MAICs were used to estimate population-adjusted relative treatment effects associated with liso-cel (TRANSFORM [NCT03575351], N = 184) versus axi-cel (ZUMA-7 [NCT03391466], N = 359) for event-free survival (EFS), progression-free survival (PFS), objective response rate (ORR), and complete response (CR) rate, in addition to safety (TRANSFORM, N = 183; ZUMA-7, N = 338). For optimal adjustment and matching, patients from TRANSFORM were excluded if they did not satisfy eligibility criteria specified in ZUMA-7, whereas individual patient data (IPD) for patients who remained in the TRANSFORM data set were weighted regarding the distribution of clinical factors in ZUMA-7. Efficacy comparisons were made through the common comparator standard of care. Hazard ratios were used to compare time to event outcomes (EFS and PFS), and odds ratios (ORs) were used for comparisons between binary outcomes (ORR, CR rate, and safety). Selection and rank ordering of the treatment effect modifiers were guided by analysis of the TRANSFORM IPD as well as a panel of expert clinicians. Factors to match and adjust for efficacy included (in rank order) central nervous system involvement, absolute lymphocyte count, age, sex, geographic region, secondary age-adjusted International Prognostic Index (sAAIPI) score, sum of the product of perpendicular diameters of lesions at baseline, R/R status to first-line therapy, double/triple-hit status, and disease histology. Factors for the safety MAIC included (in rank order) age, sAAIPI score, LVEF at screening, and bilirubin at screening. Bridging therapy was allowed in TRANSFORM but not in ZUMA-7, which was not practical to adjust for given sample size constraints.

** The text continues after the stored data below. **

(* ===== verification/Large.v ===== *)
(** Large and huge allocations: [src/v8m_large.h] and [src/v8m_large.c].

    One region of the page source per object, a header at its start, the object
    [header_offset] bytes further on.  Freed regions are kept in a cache of eight.
    With the debug option a guard page ends the region and a red zone of canary
    bytes follows the object.  The state holds the counters, the cache, the headers,
    the bytes of the objects, the guard pages and the source; the cache lock makes
    each access to the cache a single step.  [None] is the [abort()] of a damaged red
    zone. *)

From S2P Require Import Prelude SizeClass Page HugeSlab Config PageSource.
Import SizeClass Page Config PageSource.

Module Large.

Definition V8M_LARGE_REDZONE_BYTE : Z := 205.
Definition V8M_LARGE_REDZONE_MAX_BYTES : Z := 64.
Definition V8M_LARGE_HUGE_TAG : Z := UINT16_MAX.
Definition V8M_LARGE_HUGE_ALIGN : Z := HugeSlab.V8M_HUGE_PAGE_SIZE.
Definition V8M_LARGE_GIGANTIC_ALIGN : Z := 1024 * 1024 * 1024.
Definition V8M_LARGE_CACHE_CAP : Z := 8.

(** [struct v8m_large_page_meta]: the common header and the three fields after it. *)
Record v8m_large_page_meta := MkLarge {
  common : page_meta;
  mmap_size : Z;
  guard_bytes : Z;
  requested_size : Z
}.
Definition zero_large : v8m_large_page_meta := MkLarge zero_meta 0 0 0.

Record v8m_large_stats := MkLStats {
  large_alloc_count : Z; large_free_count : Z; large_bytes_in_use : Z;
  huge_alloc_count : Z; huge_free_count : Z; huge_bytes_in_use : Z
}.

Definition round_up_pow2 (value multiple : Z) : Z := round_up_mask value multiple.

Section Alloc.
Context `{PageSource}.

Record large := MkL {
  l_stats : v8m_large_stats;
  g_large_cache : list (Z * Z);
  l_metas : gmap Z v8m_large_page_meta;
  l_bytes : mem;
  l_guards : gmap Z Z;
  l_source : src
}.

Definition set_stats (st : large) v : large := MkL v st.(g_large_cache) st.(l_metas) st.(l_bytes) st.(l_guards) st.(l_source).
Definition set_cache (st : large) v : large := MkL st.(l_stats) v st.(l_metas) st.(l_bytes) st.(l_guards) st.(l_source).
Definition set_metas (st : large) v : large := MkL st.(l_stats) st.(g_large_cache) v st.(l_bytes) st.(l_guards) st.(l_source).
Definition set_bytes (st : large) v : large := MkL st.(l_stats) st.(g_large_cache) st.(l_metas) v st.(l_guards) st.(l_source).
Definition set_guards (st : large) v : large := MkL st.(l_stats) st.(g_large_cache) st.(l_metas) st.(l_bytes) v st.(l_source).
Definition set_lsource (st : large) v : large := MkL st.(l_stats) st.(g_large_cache) st.(l_metas) st.(l_bytes) st.(l_guards) v.

Definition lmeta (st : large) (region : Z) : v8m_large_page_meta := default zero_large (st.(l_metas) !! region).
Definition set_lmeta (st : large) (region : Z) (m : v8m_large_page_meta) : large := set_metas st (<[region := m]> st.(l_metas)).

(** [v8m_page_heap_free(region, bytes)]: header, bytes and guard are gone. *)
Definition heap_free (st : large) (region bytes : Z) : large :=
  MkL st.(l_stats) st.(g_large_cache) (delete region st.(l_metas)) (clear_range st.(l_bytes) region bytes)
    (delete region st.(l_guards)) (ps_free st.(l_source) region bytes).

(** ** The red zone *)

Definition large_redzone_span (m : v8m_large_page_meta) (header_offset : Z) : Z :=
  let accessible := u64 (u64 (m.(mmap_size) - header_offset) - m.(guard_bytes)) in
  if accessible <=? m.(requested_size) then 0
  else
    let tail := u64 (accessible - m.(requested_size)) in
    if V8M_LARGE_REDZONE_MAX_BYTES <? tail then V8M_LARGE_REDZONE_MAX_BYTES else tail.

Definition memset (bytes : mem) (p c n : Z) : mem := foldl (fun bs i => wr bs (p + i) c) bytes (seqZ 0 n).

Definition large_fill_redzone (bytes : mem) (user_ptr : Z) (m : v8m_large_page_meta) (header_offset : Z) : mem :=
  let span := large_redzone_span m header_offset in
  if span =? 0 then bytes else memset bytes (user_ptr + m.(requested_size)) V8M_LARGE_REDZONE_BYTE span.

(** Whether the check passes; the C code aborts when it does not. *)
Definition large_check_redzone (bytes : mem) (user_ptr : Z) (m : v8m_large_page_meta) (header_offset : Z) : bool :=
  forallb (fun i => rd bytes (user_ptr + m.(requested_size) + i) =? V8M_LARGE_REDZONE_BYTE)
    (seqZ 0 (large_redzone_span m header_offset)).

(** ** The cache *)

(** The last entry takes the place of the one removed. *)
Definition large_cache_take (st : large) (size : Z) : large * Z :=
  match list_find (fun e : Z * Z => e.2 = size) st.(g_large_cache) with
  | None => (st, NULL)
  | Some (i, e) =>
      let rest := take (length st.(g_large_cache) - 1) st.(g_large_cache) in
      (set_cache st (if (i <? length rest)%nat then <[i := default (0, 0) (last st.(g_large_cache))]> rest else rest), e.1)
  end.

Definition v8m_large_cache_drain (st : large) : large * Z :=
  let snapshot := st.(g_large_cache) in
  (foldl (fun st e => heap_free st e.1 e.2) (set_cache st []) snapshot, Z.of_nat (length snapshot)).

(** The evicted region and [*out_evicted_size]. *)
Definition large_cache_put (st : large) (region size : Z) : large * Z * Z :=
  let '(cache, evicted, evicted_size) :=
    if Z.of_nat (length st.(g_large_cache)) =? V8M_LARGE_CACHE_CAP then
      match st.(g_large_cache) with
      | e :: rest => (rest, e.1, e.2)
      | [] => ([], NULL, 0)
      end
    else (st.(g_large_cache), NULL, 0) in
  (set_cache st (cache ++ [(region, size)]), evicted, evicted_size).

(** ** Allocation *)

Definition add_large (s : v8m_large_stats) (n : Z) : v8m_large_stats :=
  MkLStats (u64 (s.(large_alloc_count) + 1)) s.(large_free_count) (u64 (s.(large_bytes_in_use) + n))
    s.(huge_alloc_count) s.(huge_free_count) s.(huge_bytes_in_use).
Definition add_huge (s : v8m_large_stats) (n : Z) : v8m_large_stats :=
  MkLStats s.(large_alloc_count) s.(large_free_count) s.(large_bytes_in_use)
    (u64 (s.(huge_alloc_count) + 1)) s.(huge_free_count) (u64 (s.(huge_bytes_in_use) + n)).
Definition sub_large (s : v8m_large_stats) (n : Z) : v8m_large_stats :=
  MkLStats s.(large_alloc_count) (u64 (s.(large_free_count) + 1)) (u64 (s.(large_bytes_in_use) - n))
    s.(huge_alloc_count) s.(huge_free_count) s.(huge_bytes_in_use).
Definition sub_huge (s : v8m_large_stats) (n : Z) : v8m_large_stats :=
  MkLStats s.(large_alloc_count) s.(large_free_count) s.(large_bytes_in_use)
    s.(huge_alloc_count) (u64 (s.(huge_free_count) + 1)) (u64 (s.(huge_bytes_in_use) - n)).

(** The header the allocation writes.  The fields after [next] are not part of this
    header and stay zero. *)
Definition new_large (cls owner_thread size guard requested : Z) : v8m_large_page_meta :=
  MkLarge (MkMeta V8M_MAGIC (if cls =? V8M_CLASS_HUGE then V8M_LARGE_HUGE_TAG else u16 cls) 0 1 1 owner_thread NULL NULL 0 0 0 [])
    size guard requested.

(** [mprotect_rc] is what [mprotect] returns for the guard page. *)
Definition large_alloc_with_offset (cfg : config) (mprotect_rc : Z) (st : large) (size header_offset pheap_alignment owner_thread : Z)
  : large * Z :=
  if u64 (u64 (SIZE_MAX - header_offset) - pheap_alignment) <? size then (st, NULL)
  else
    let total := u64 (header_offset + size) in
    let msize := round_up_pow2 total pheap_alignment in
    let guard_on := negb (v8m_config_get cfg V8M_OPT_DEBUG =? 0) in
    if guard_on && (SIZE_MAX - V8M_PAGE_SIZE <? msize) then (st, NULL)
    else
      let guard := if guard_on then V8M_PAGE_SIZE else 0 in
      let msize := if guard_on then u64 (msize + guard) else msize in
      let '(st, region) := if negb guard_on then large_cache_take st msize else (st, NULL) in
      let '(st, region) :=
        if region =? NULL then
          let '(s, region) := ps_alloc st.(l_source) msize pheap_alignment in (set_lsource st s, region)
        else (st, region) in
      if region =? NULL then (st, NULL)
      else if guard_on && negb (mprotect_rc =? 0) then (heap_free st region msize, NULL)
      else
        let st := if guard_on then set_guards st (<[region := region + msize - guard]> st.(l_guards)) else st in
        let cls := v8m_size_class size in
        let m := new_large cls owner_thread msize guard (if guard_on then size else 0) in
        let st := set_lmeta st region m in
        let st := if guard_on then set_bytes st (large_fill_redzone st.(l_bytes) (region + header_offset) m header_offset) else st in
        let st := set_stats st (if cls =? V8M_CLASS_HUGE then add_huge st.(l_stats) msize else add_large st.(l_stats) msize) in
        (st, region + header_offset).

Definition v8m_large_alloc (cfg : config) (mprotect_rc : Z) (st : large) (size owner_thread : Z) : large * Z :=
  if size =? 0 then (st, NULL)
  else
    let pheap_alignment :=
      if negb (v8m_config_get cfg V8M_OPT_HUGE_PAGES =? 0) then
        if V8M_LARGE_GIGANTIC_ALIGN <=? size then V8M_LARGE_GIGANTIC_ALIGN
        else if V8M_LARGE_MAX_SIZE <? size then V8M_LARGE_HUGE_ALIGN else V8M_PAGE_SIZE
      else V8M_PAGE_SIZE in
    large_alloc_with_offset cfg mprotect_rc st size V8M_SLAB_HEADER_SIZE pheap_alignment owner_thread.

Definition v8m_large_alloc_aligned (cfg : config) (mprotect_rc : Z) (st : large) (size alignment owner_thread : Z) : large * Z :=
  if size =? 0 then (st, NULL)
  else if (alignment =? 0) || (alignment <=? V8M_SLAB_HEADER_SIZE) then
    large_alloc_with_offset cfg mprotect_rc st size V8M_SLAB_HEADER_SIZE V8M_PAGE_SIZE owner_thread
  else if V8M_PAGE_SIZE <=? alignment then (st, NULL)
  else large_alloc_with_offset cfg mprotect_rc st size alignment V8M_PAGE_SIZE owner_thread.

(** ** Release *)

Definition v8m_large_free (st : large) (obj : Z) : option large :=
  if obj =? NULL then Some st
  else
    let region := v8m_ptr_to_meta obj in
    let m := lmeta st region in
    let was_huge := m.(common).(size_class) =? V8M_LARGE_HUGE_TAG in
    let header_offset := Z.land obj (V8M_PAGE_SIZE - 1) in
    if negb (m.(guard_bytes) =? 0) && negb (large_check_redzone st.(l_bytes) obj m header_offset) then None
    else
      let c := m.(common) in
      let c := MkMeta 0 c.(size_class) c.(object_size) c.(capacity) 0 c.(owner_thread) c.(free_list_head) c.(next)
                 c.(arena_id) c.(owner_cpu) c.(search_hint) c.(bitmap) in
      let st := set_lmeta st region (MkLarge c m.(mmap_size) m.(guard_bytes) m.(requested_size)) in
      let st := set_stats st (if was_huge then sub_huge st.(l_stats) m.(mmap_size) else sub_large st.(l_stats) m.(mmap_size)) in
      if m.(guard_bytes) =? 0 then
        let '(st, evicted, evicted_size) := large_cache_put st region m.(mmap_size) in
        Some (if negb (evicted =? NULL) then heap_free st evicted evicted_size else st)
      else Some (heap_free st region m.(mmap_size)).

Definition v8m_large_usable_size (st : large) (obj : Z) : Z :=
  if obj =? NULL then 0
  else
    let m := lmeta st (v8m_ptr_to_meta obj) in
    let header_offset := Z.land obj (V8M_PAGE_SIZE - 1) in
    u64 (u64 (m.(mmap_size) - header_offset) - m.(guard_bytes)).

Definition v8m_large_get_stats (st : large) : v8m_large_stats := st.(l_stats).

End Alloc.
End Large.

Matching with ZUMA-7 for patient eligibility and adjusting for the selected effect modifiers resulted in effective sample sizes of 79 and 68 for the TRANSFORM efficacy and safety comparisons, respectively. MAIC efficacy results for these populations showed comparable efficacy of liso-cel and axi-cel for EFS, PFS, OS, and response. MAIC safety results demonstrated lower odds of key CAR-T‒associated adverse events with liso-cel versus axi-cel: any-grade cytokine release syndrome, or CRS (OR, 0.09; 95% confidence interval [CI], 0.04 0.18); grade ≥3 CRS (OR, 0.09; 95% CI, 0.01-0.75); any-grade neurological events, or NEs (OR, 0.08; 95% CI, 0.03-0.18); and grade ≥3 NEs (OR, 0.21; 95% CI, 0.06-0.68).

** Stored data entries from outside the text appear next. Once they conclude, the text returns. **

(** The bucket's index, and the table after a free bucket was claimed. *)
Fixpoint find_bucket (idxs : list nat) (bs : list v8m_lifetime_bucket) (pc : Z) : option (nat * list v8m_lifetime_bucket) :=
  match idxs with
  | [] => None
  | i :: idxs =>
      let b := bucket_at bs i in
      if b.(bk_caller_pc) =? pc then Some (i, bs)
      else if b.(bk_caller_pc) =? 0 then Some (i, <[i := MkBucket pc b.(sample_count) b.(ema_lifetime_ticks)]> bs)
      else find_bucket idxs bs pc
  end.
Definition lifetime_bucket_for (bs : list v8m_lifetime_bucket) (caller_pc : Z) : option (nat * list v8m_lifetime_bucket) :=
  let pc := normal_pc caller_pc in find_bucket (probe pc) bs pc.

Definition classify_and_count (g : reg) (s : v8m_lifetime_stats) (ticks : Z) : v8m_lifetime_stats :=
  if ticks <? g.(g_lifetime_short_threshold_ticks) then
    MkLStat s.(samples_recorded) s.(samples_completed) s.(samples_evicted) (u64 (s.(ephemeral_count) + 1)) s.(short_count) s.(long_count)
  else if ticks <? g.(g_lifetime_long_threshold_ticks) then
    MkLStat s.(samples_recorded) s.(samples_completed) s.(samples_evicted) s.(ephemeral_count) (u64 (s.(short_count) + 1)) s.(long_count)
  else MkLStat s.(samples_recorded) s.(samples_completed) s.(samples_evicted) s.(ephemeral_count) s.(short_count) (u64 (s.(long_count) + 1)).

Definition add_recorded (s : v8m_lifetime_stats) : v8m_lifetime_stats :=
  MkLStat (u64 (s.(samples_recorded) + 1)) s.(samples_completed) s.(samples_evicted) s.(ephemeral_count) s.(short_count) s.(long_count).
Definition add_completed (s : v8m_lifetime_stats) : v8m_lifetime_stats :=
  MkLStat s.(samples_recorded) (u64 (s.(samples_completed) + 1)) s.(samples_evicted) s.(ephemeral_count) s.(short_count) s.(long_count).
Definition add_evicted (s : v8m_lifetime_stats) : v8m_lifetime_stats :=
  MkLStat s.(samples_recorded) s.(samples_completed) (u64 (s.(samples_evicted) + 1)) s.(ephemeral_count) s.(short_count) s.(long_count).

Definition entry_at (ring : list v8m_lifetime_ring_entry) (i : Z) : v8m_lifetime_ring_entry := default entry0 (ring !! Z.to_nat i).

(** The part after the guards, on the thread's cache. *)
Definition record_sample (c : v8m_thread_cache) (tsc ptr caller_pc : Z) : v8m_thread_cache :=
  let c := set_ring c c.(lifetime_ring) c.(lifetime_ring_pos) (u64 (c.(lifetime_sample_tick) + 1)) in
  if negb (Z.land c.(lifetime_sample_tick) (V8M_LIFETIME_SAMPLE_RATE - 1) =? 0) then c
  else if tsc =? 0 then c
  else
    let pos := c.(lifetime_ring_pos) in
    let c := if negb ((entry_at c.(lifetime_ring) pos).(re_ptr) =? NULL) then set_lifetime c (add_evicted c.(lifetime)) else c in
    let c := set_ring c (<[Z.to_nat pos := MkEntry ptr caller_pc tsc]> c.(lifetime_ring)) (Z.land (pos + 1) (V8M_LIFETIME_RING_SIZE - 1))
               c.(lifetime_sample_tick) in
    set_lifetime c (add_recorded c.(lifetime)).
Definition v8m_thread_cache_lifetime_record_alloc (cfg : config) (g : reg) (t : tls) (tsc ptr caller_pc : Z) : reg :=
  if ptr =? NULL then g
  else if v8m_config_get cfg V8M_OPT_LIFETIME_TRACKING =? 0 then g
  else if negb (usable g t.(t_cache)) then g
  else set_cache g t.(t_cache) (record_sample (cache_at g t.(t_cache)) tsc ptr caller_pc).

(** The running average of a bucket. *)
Definition update_ema (b : v8m_lifetime_bucket) (ticks : Z) : v8m_lifetime_bucket :=
  let prev := b.(ema_lifetime_ticks) in
  MkBucket b.(bk_caller_pc) (u64 (b.(sample_count) + 1)) (if prev =? 0 then ticks else u64 (u64 (prev * 3) + ticks) / 4).

Definition v8m_thread_cache_lifetime_record_free (cfg : config) (mhz : Z) (g : reg) (t : tls) (tsc ptr : Z) : reg :=
  if ptr =? NULL then g
  else if v8m_config_get cfg V8M_OPT_LIFETIME_TRACKING =? 0 then g
  else if negb (usable g t.(t_cache)) then g
  else
    let c := cache_at g t.(t_cache) in
    match list_find (fun e => e.(re_ptr) = ptr) c.(lifetime_ring) with
    | None => g
    | Some (i, e) =>
        let c := set_ring c (<[i := entry0]> c.(lifetime_ring)) c.(lifetime_ring_pos) c.(lifetime_sample_tick) in
        if (tsc =? 0) || (e.(alloc_tsc) =? 0) || (tsc <? e.(alloc_tsc)) then
          set_cache g t.(t_cache) (set_lifetime c (add_completed c.(lifetime)))
        else
          let ticks := u64 (tsc - e.(alloc_tsc)) in
          let c := match lifetime_bucket_for c.(lifetime_buckets) e.(re_caller_pc) with
                   | None => c
                   | Some (j, bs) => set_buckets c (<[j := update_ema (bucket_at bs j) ticks]> bs)
                   end in
          let g := ensure_lifetime_thresholds g mhz in
          set_cache g t.(t_cache) (set_lifetime c (add_completed (classify_and_count g c.(lifetime) ticks)))
    end.

Fixpoint classify_probe (idxs : list nat) (bs : list v8m_lifetime_bucket) (pc : Z) : option v8m_lifetime_bucket :=
  match idxs with
  | [] => None
  | i :: idxs =>
      let b := bucket_at bs i in
      if b.(bk_caller_pc) =? 0 then None
      else if negb (b.(bk_caller_pc) =? pc) then classify_probe idxs bs pc
      else if b.(sample_count) =? 0 then None else Some b
  end.
Definition v8m_thread_cache_lifetime_classify (mhz : Z) (g : reg) (t : tls) (caller_pc : Z) : reg * v8m_lifetime_class :=
  if negb (usable g t.(t_cache)) then (g, V8M_LIFETIME_UNKNOWN)
  else
    let pc := normal_pc caller_pc in
    match classify_probe (probe pc) (cache_at g t.(t_cache)).(lifetime_buckets) pc with
    | None => (g, V8M_LIFETIME_UNKNOWN)
    | Some b =>
        let g := ensure_lifetime_thresholds g mhz in
        let ema := b.(ema_lifetime_ticks) in
        (g, if ema <? g.(g_lifetime_short_threshold_ticks) then V8M_LIFETIME_EPHEMERAL
            else if ema <? g.(g_lifetime_long_threshold_ticks) then V8M_LIFETIME_SHORT else V8M_LIFETIME_LONG)
    end.

Definition add_lifetime (out c : v8m_lifetime_stats) : v8m_lifetime_stats :=
  MkLStat (add64 out.(samples_recorded) c.(samples_recorded)) (add64 out.(samples_completed) c.(samples_completed))
    (add64 out.(samples_evicted) c.(samples_evicted)) (add64 out.(ephemeral_count) c.(ephemeral_count))
    (add64 out.(short_count) c.(short_count)) (add64 out.(long_count) c.(long_count)).
Definition v8m_thread_cache_aggregate_lifetime (fuel : nat) (g : reg) : option v8m_lifetime_stats :=
  registry_walk fuel g (fun out c => add_lifetime out c.(lifetime)) g.(g_registry_head) g.(g_lifetime).

(** ** The ring accounts for every sample *)

(** The entries in use. *)
Definition pending (ring : list v8m_lifetime_ring_entry) : Z :=
  Z.of_nat (length (filter (fun e => e.(re_ptr) <> NULL) ring)).
Record ring_ok (c : v8m_thread_cache) : Prop := {
  ri_len : length c.(lifetime_ring) = 64%nat;
  ri_pos : 0 <= c.(lifetime_ring_pos) < 64;
  ri_sum : c.(lifetime).(samples_recorded) = u64 (c.(lifetime).(samples_completed) + c.(lifetime).(samples_evicted) + pending c.(lifetime_ring))
}.

Lemma pending_insert ring i e e0 :
  ring !! i = Some e0 ->
  pending (<[i := e]> ring) = pending ring - (if decide (e0.(re_ptr) = NULL) then 0 else 1) + (if decide (e.(re_ptr) = NULL) then 0 else 1).
Proof.
  intros Hi. pose proof (lookup_lt_Some _ _ _ Hi) as Hlt. rewrite insert_take_drop by done.
  rewrite <- (take_drop_middle ring i e0 Hi) at 3. unfold pending. rewrite !filter_app, !filter_cons, !length_app.
  repeat destruct (decide _); cbn [length]; naive_solver lia.
Qed.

Findings from this comparative analysis of liso-cel and axi-cel for the 2L treatment of R/R LBCL show similar efficacy of liso-cel and axi-cel, with lower odds of all-grade and grade ≥3 CRS and NEs observed with liso-cel. These results indicate liso-cel may have a preferable safety profile over axi-cel in the treatment of transplant-eligible patients with LBCL in the 2L setting and beyond.

Source

Abramson JS, Kamdar M, Liu FF, et al. Matching-adjusted indirect comparison of lisocabtagene maraleucel versus axicabtagene ciloleucel for second-line treatment of patients with refractory/early relapsed large B-cell lymphoma. Presented at: 64th American Society of Hematology Annual Meeting and Exposition, December 10-13, 2022; New Orleans, LA. Poster presentation 2031.